Может быть, существуют личности действительно сильные, способные порвать отношения вот так, в один миг и навсегда, безо всякого ущерба для себя и не прибегая ни к чему, кроме собственного разума. Но если такие и бывают, то я к их числу явно не отношусь. Постепенно я стал искать отдушину в друзьях, которых, хотя и было их не много, почти забыл за время отношений с ней. Но на деле это приносило не слишком-то много радости и облегчения, и я начал активнее прибегать к алкоголю. Тогда же я завел привычку зачеркивать дни в календаре, наверное, чтобы подтвердить свое наплевательское отношение ко времени с тех пор, как закончились наши отношения, с того самого дня, как я наполнил ее рот в последний раз и ушел. День этот, 22 ноября, я пометил в календаре рисунком красных губ со стекающей с них белой капелькой.

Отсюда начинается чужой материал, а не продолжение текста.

Definition set_available (r : queue_row) (at_ : Z) : queue_row :=
  mkQueueRow (wq_id r) (wq_project_id r) (wq_topic r) (wq_payload r) (wq_priority r) (wq_attempts r) (wq_max_attempts r)
    at_ (wq_created_at r) None (wq_authority_version r) (wq_run_id r)
    (wq_source_principal_id r) (wq_source_agent_type_id r) (wq_source_grant_id r) (wq_required_role r)
    (wq_feedback_source r) (wq_run_owner_principal_id r) (wq_run_owner_agent_type_id r) (wq_subject_digests r).

Record dead_row := mkDead { dl_row : queue_row; dl_failed_at : Z; dl_last_error : pystr }.

Record queue_state := mkQueue {
  work_queue : gmap Z queue_row;
  dead_letter : list dead_row;
  next_row_id : Z;
  fenced_projects : list ProjectId;
  (** for the statements: the ids a purge has deleted from either table *)
  erased_rows : list Z;
  erased_letters : list Z;
}.

Definition set_queue (q : gmap Z queue_row) (s : queue_state) : queue_state :=
  mkQueue q (dead_letter s) (next_row_id s) (fenced_projects s) (erased_rows s) (erased_letters s).

(** [DELETE ... INSERT INTO dead_letter] of one row. *)
Definition bury (r : queue_row) (n : Z) (why : pystr) (s : queue_state) : queue_state :=
  mkQueue (delete (wq_id r) (work_queue s)) (dead_letter s ++ [mkDead r n why]) (next_row_id s) (fenced_projects s)
    (erased_rows s) (erased_letters s).

(** ** What happened to a row *)

Inductive queue_event :=
| Enqueued (id max_attempts : Z)
| Claimed (id attempts at_ lease_until : Z)
| Acked (id attempts : Z)
| Nacked (id attempts : Z)
| Rejected (id attempts : Z)
| Exhausted (id : Z)
| Purged (id : Z).

(** ** The database functions *)

Definition MAX_LEASE : Z := 24 * 3600 * 1000000.

Inductive queue_error := QValueError | QDenied.

(** [... AND available AND not leased AND no open erasure request ... FOR UPDATE SKIP LOCKED]. *)
Definition claimable (s : queue_state) (locked : list Z) (topic : pystr) (n : Z) (r : queue_row) : bool :=
  bool_decide (wq_topic r = topic) && (wq_available_at r <=? n)
  && match wq_lease_expires_at r with None => true | Some l => l <? n end
  && bool_decide (wq_project_id r ∉ fenced_projects s) && bool_decide (wq_id r ∉ locked).
(* ===== verification/ShadowStore.v ===== *)
(** * The shadow validator over the vault (stores/pg/shadow_validator.py)

    [ShadowValidatorRepo] over the database of VaultStore.v, and [ShadowValidator.run_once]
    through it: the quarantined rows are selected once, each is judged by [evaluate_one]
    (ShadowValidator.v), and an approved exit is written by the status writer
    (StatusWriter.v), which checks the status again.  The corroboration writer of
    Corroboration.v runs over the column [shadow_confirm_runs] of the same table.  The trace
    index is the host's ([TracePrincipalLookupPort]), the parameter [lookup]. *)

From Stdlib Require Import Floats.
From S2P Require Import Prelude Domain PyText Json StateMachine Independence Memory ShadowValidator Corroboration Lifecycle VaultStore StatusWriter.
Open Scope Z_scope.

(** ** The store *)

(** The projection of [_SELECT_QUARANTINED_SQL]: [is_failure_lesson] is the literal [false]. *)
Definition quarantined_row (k : row_key) (c : memory_columns) : QuarantinedMemoryRow :=
  mkQRow k.2 k.1 (c_status c) (c_trust_tier c) (c_mem_type c) (c_provenance c) (c_status_changed_at c) false
    (c_shadow_confirm_runs c).

Definition row_to_quarantined_for_validation (p : ProjectId) (k : row_key) (c : memory_columns)
  : result exn QuarantinedMemoryRow :=
  check! bool_decide (k.1 = p) else TracebedError in
  check! bool_decide (c_status c = QUARANTINED) else TracebedError in
  Ok (quarantined_row k c).

(** [ORDER BY created_at, id]. *)
Definition created_leb (a b : row_key * memory_columns) : bool :=
  let ta := dt_us (c_created_at a.2) in
  let tb := dt_us (c_created_at b.2) in
  (ta <? tb) || ((ta =? tb) && (uuid_int (MemoryId_value a.1.2) <=? uuid_int (MemoryId_value b.1.2))%N).

Definition pg_select_quarantined (d : database) (p : ProjectId) : result exn (list QuarantinedMemoryRow) :=
  rmap (λ x, row_to_quarantined_for_validation p x.1 x.2)
    (py_sorted created_leb
       (List.filter (λ x, bool_decide (x.1.1 = p) && bool_decide (c_status x.2 = QUARANTINED)) (map_to_list (items d)))).

(** The [MemoryStatusWrite] of [persist]: no actor. *)
Definition shadow_status_write (w : ShadowTransitionWrite) : MemoryStatusWrite :=
  mkSWrite (ShadowValidator.w_memory_id w) (ShadowValidator.w_from_status w) (ShadowValidator.w_to_status w)
    (ShadowValidator.w_now w) None.

Definition persist_shadow (p : ProjectId) (w : ShadowTransitionWrite) : worker database unit :=
  let* sw := wlift (of_exn (status_write_post_init (shadow_status_write w))) in
  λ σ, match pg_persist_status σ.1 p sw [] [] (Some (w_epoch_id w)) None None with
       | Ok d' => (Ok tt, (d', σ.2))
       | Err e => (Err e, σ)
       end.

(** ** The validator *)

(** What [TransitionLimits.from_config] checks. *)
Definition config_limits (c : EffectiveConfig) : TransitionLimits :=
  mkLimits (cfg_quarantine_ttl_days c) (cfg_candidate_ttl_days c) (cfg_min_outcomes c)
    (cfg_failure_lesson_outcomes c) (cfg_promotion_min_distinct_principals c) (cfg_q_threshold c)
    (cfg_min_scored_uses c) (cfg_retirement_min_distinct_principals c) (cfg_archive_floor c).

Definition of_shadow (e : shadow_error) : lifecycle_error :=
  match e with ShadowExn e => LExn e | ShadowIllegal t => LTransition t end.

Section Validator.
Context (clock : nat → datetime) (lookup : ProjectId → RunId → option ConfirmingRun) (epoch_id : Z).

Definition validate_one (p : ProjectId) (cfg : EffectiveConfig) (row : QuarantinedMemoryRow)
  : worker database ShadowValidationOutcome :=
  let* _ := wlift (of_exn (require_row row p)) in
  let* n := wnow clock in
  match evaluate_one lookup epoch_id p row (config_limits cfg) n with
  | (Ok o, ws) => let* _ := wfor (persist_shadow p) ws in wret o
  | (Err e, _) => wlift (Err (of_shadow e))
  end.

Definition validate_once (p : ProjectId) (cfg : EffectiveConfig) : worker database ShadowValidationBatchResult :=
  let* rows := wtry (λ d, of_exn (pg_select_quarantined d p)) in
  let* os := wfor (validate_one p cfg) rows in
  wret (mkShadowBatch (length rows) os).
End Validator.

(** ** The corroboration writer on the same table *)

Definition corroboration_view (c : memory_columns) : memory_row :=
  mkMemoryRow (c_status c) (c_provenance c) (c_shadow_confirm_runs c) (dt_us (c_created_at c)).

Definition set_shadow_confirm_runs (runs : list RunId) (c : memory_columns) : memory_columns :=
  mkMemoryColumns (c_status c) (c_trust_tier c) (c_mem_type c) (c_provenance c) (c_status_changed_at c)
    (c_strike_count c) (c_last_retrieved_at c) (c_created_at c) (c_q_value c) (c_last_revalidated_at c)
    (c_scored_use_count c) (c_last_scored_at c) (c_epoch_id c) (c_subject_tag c) runs (c_hashes c).

(** [CorroborationWriter.corroborate_once]: the one column it writes is taken over. *)
Definition corroborate (p : ProjectId) (source : QuarantinedMemoryForCorroboration → result exn (list RunId)) (d : database)
  : database :=
  let t := (corroborate_once p source (corroboration_view <$> items d)).2 in
  set_items (map_imap (λ k c, Some (match t !! k with
                                    | Some r => set_shadow_confirm_runs (mr_shadow_confirm_runs r) c
                                    | None => c
                                    end)) (items d)) d.

(** ** Lemmas *)

Lemma selected_rows d p rows row : pg_select_quarantined d p = Ok rows → row ∈ rows →
  ∃ k c, items d !! k = Some c ∧ k.1 = p ∧ c_status c = QUARANTINED ∧ row = quarantined_row k c.
Proof.
  intros Hsel%rmap_Ok [i Hi]%list_elem_of_lookup. eapply Forall2_lookup_r in Hsel as ([k c] & Hk & Hrow); [|done].
  apply list_elem_of_lookup_2, elem_of_py_sorted, list_elem_of_In, filter_In in Hk as [Hk Hf].
  apply list_elem_of_In, elem_of_map_to_list in Hk. bsplit. cbn in *.
  repeat match goal with H : bool_decide _ = true |- _ => apply bool_decide_eq_true in H end.
  exists k, c. split_and!; [done..|]. unfold row_to_quarantined_for_validation in Hrow.
  rewrite !bool_decide_eq_true_2 in Hrow by done. by injection Hrow.
Qed.

Lemma persist_shadow_inv p w d k r σ : persist_shadow p w (d, k) = (r, σ) →
  σ = (d, k) ∨ ∃ c, items d !! (p, ShadowValidator.w_memory_id w) = Some c
    ∧ c_status c = ShadowValidator.w_from_status w ∧ σ.2 = k
    ∧ items σ.1 = <[(p, ShadowValidator.w_memory_id w) := sql_set_status (shadow_status_write w) c]> (items d).
Proof.
  unfold persist_shadow, wbind, wlift. destruct (of_exn _) as [sw|] eqn:Hw; [|intros [= <- <-]; by left].
  assert (sw = shadow_status_write w) as ->.
  { unfold status_write_post_init in Hw. repeat (case_match; [|done]). by injection Hw. }
  cbn [fst snd]. destruct (pg_persist_status _ _ _ _ _ _ _ _) as [d'|] eqn:Hp; intros [= <- <-]; [right|by left].
  apply persist_status_Ok in Hp as (_ & c & Hc & Hst & ->). by exists c.
Qed.

Lemma corroborate_vault memory_visible p source d k :
  @vault _ (pg_vault memory_visible) (corroborate p source d) k = @vault _ (pg_vault memory_visible) d k.
Proof.
  unfold vault, pg_vault, table_vault, corroborate. cbn [items set_items]. destruct (memory_visible k.1 k.2); [|done].
  rewrite map_lookup_imap. destruct (items d !! k) as [c|]; [|done]. cbn. by case_match.
Qed.

(** What an approved exit of a selected row rests on: two pairwise independent confirmations,
    each a run recorded for the row that corroborates it. *)
Definition quorum (lookup : ProjectId → RunId → option ConfirmingRun) (k : row_key) (c : memory_columns) : Prop :=
  c_status c = QUARANTINED ∧ cls (c_provenance c) ≠ PROPOSAL
  ∧ ∃ cs I, independent_set cs I ∧ 2 ≤ Z.of_nat (size I)
      ∧ ∀ x, x ∈ cs → corroborates lookup k.1 (quarantined_row k c) x.

Lemma exit_has_quorum lookup k c n cs l st : c_status c = QUARANTINED →
  resolve_confirmations lookup k.1 (quarantined_row k c) = Ok cs →
  apply (Some QUARANTINED) CANDIDATE (shadow_evidence n (quarantined_row k c) cs) l = Ok st →
  quorum lookup k c.
Proof.
  intros Hst Hcs [Hnp Hreq]%quarantine_exit. split_and!; [done..|].
  destruct (independent_confirmations_attained cs
    (Some (required_confirmations (shadow_evidence n (quarantined_row k c) cs) l))) as (I & HI & Hsz).
  exists (take MAX_CONFIRMATIONS_CONSIDERED cs), I. split; [done|]. split; [rewrite Hsz; exact Hreq|].
  intros x Hx. eapply resolve_corroborates; [done|].
  by apply elem_of_take in Hx as (i & Hi%list_elem_of_lookup_2 & _).
Qed.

Для того чтобы пить, много ума не надо, как и для того, чтобы пуститься в блуд, опуская себя все ниже, стремясь как бы почувствовать самое дно. И если вначале я еще общался с людьми порядочными, своими прежними друзьями, то спустя какое-то время круг моего общения расширился за счет того, что стал открыт всем и каждому, в том числе всякому сброду, а затем, спустя еще какое-то время, сузился как раз из-за этого самого сброда и в конечном счете сбродом и ограничился.

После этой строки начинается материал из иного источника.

(** A decision on a row as it was read. *)
Lemma decision_stands s0 s k r e l to : vault s0 k = Some r → later s0 s → about (row_columns_of r) e →
  apply (Some (l_status r)) to e l = Ok to →
  ∀ r', vault s k = Some r' → l_status r' = l_status r →
    about (row_columns_of r') e ∧ apply (Some (l_status r')) to e l = Ok to.
Proof.
  intros Hr Hs Ha Happ r' Hr' Hst. destruct (columns_stable _ _ _ _ Hr Hs) as (r'' & Hr'' & Hc).
  assert (r'' = r') as -> by congruence. rewrite Hc, Hst. done.
Qed.

(** ** Leaving quarantine *)

(** Where a row that was never released can be. *)
Definition UNRELEASED : list Status := [QUARANTINED; ARCHIVED; TOMBSTONED].

Hypothesis never_restored : ∀ k e l, allowed k e l → operator_restore e = false.

Definition released_on (k : row_key) : Prop :=
  ∃ e l, allowed k e l ∧ apply (Some QUARANTINED) CANDIDATE e l = Ok CANDIDATE.

Lemma unreleased_step s s' k r r' : gstep s s' → vault s k = Some r → vault s' k = Some r' →
  l_status r ∈ UNRELEASED → l_status r' ∈ UNRELEASED ∨ released_on k.
Proof.
  intros [k' r1 r1' e l Hr1 _ _ Hal Happ Hu|k' r1 r1' Hr1 _ Hst Hu|Hsame] Hr Hr' Hin;
    [| |rewrite Hsame in Hr'; left; by simplify_eq];
    rewrite Hu in Hr'; (case_decide as Hk; [subst k'|left; by simplify_eq]); simplify_eq; [|left; by rewrite Hst].
  pose proof Happ as Hedge. apply apply_edges in Hedge as [->|Hedge]; [left; set_solver|].
  unfold UNRELEASED in Hin. rewrite !elem_of_cons, elem_of_nil in Hin. destruct Hin as [Hq|[Ha|[Ht|[]]]].
  - rewrite Hq in Hedge, Happ. destruct Hedge as [Hc|Hc]; rewrite Hc in Happ |- *; [right; by exists e, l|left; set_solver].
  - rewrite Ha in Hedge, Happ. rewrite Hedge in Happ. apply archived_restore in Happ as [_ Hres].
    by rewrite (never_restored _ _ _ Hal) in Hres.
  - by rewrite Ht in Hedge.
Qed.

Lemma unreleased_later s s' k r r' : later s s' → vault s k = Some r → vault s' k = Some r' →
  l_status r ∈ UNRELEASED → l_status r' ∈ UNRELEASED ∨ released_on k.
Proof.
  intros Hs. revert r. induction Hs as [s|s s1 s2 Hstep _ IH]; intros r Hr Hr' Hin; [left; by simplify_eq|].
  destruct (gstep_columns _ _ _ _ Hr Hstep) as (r1 & Hr1 & _).
  destruct (unreleased_step _ _ _ _ _ Hstep Hr Hr1 Hin) as [Hin1|?]; [|by right]. by apply (IH r1).
Qed.
End Safe.

Abbreviation later allowed := (rtc (gstep allowed)).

Я знал все злачные места в городе и все заработанные деньги спускал на выпивку и шлюх, которых поначалу скорее ненавидел, потому что в глазах каждой из них я видел ее глаза, такие же похотливые, ненасытные и знающие больше одного члена за ночь. Я делал с ними что хотел, и отказ хоть в чем-то одной из этих дряней приводил меня в ярость. Как-то в командировке в И-ке я нахлестался до состояния почти невменяемого, позвал проститутку, чтобы иметь полный набор удовольствий за вечер, но когда захотел засунуть ей в задницу, она заявила, что на это не согласна. Со мной случился такой припадок негодования, что я с адскими воплями выгнал ее из номера как она была, то есть полностью раздетой, швырнул ей вслед ее вещи и обругал напоследок, сравнив со своей бывшей подружкой (впрочем, теперь я не уверен, насколько обидным было для нее такое сравнение), сказав, что если ей нужно потерять девственность, то моя бывшая познакомит ее с отличным парнем, который в этом кое-что понимает. Она убралась, а я захлопнул дверь, полез в душ, чуть не разнеся душевую кабину, во-первых, от негодования, а во-вторых, от неверных движений из-за выпитого, смыл с себя остатки шлюхи, запах других мужиков, который она принесла с собой и который мне теперь мерещился везде вокруг, проветрил номер и лег спать.
Глава 15
Я уже говорил, что после всего произошедшего со мной поведение своего отца я начал понимать гораздо лучше, в том числе его последний поступок, красивый и страшный. Надо сказать, сам я столько раз был на грани подобного, что, казалось, еще немного, и я решусь, но что-то меня останавливало.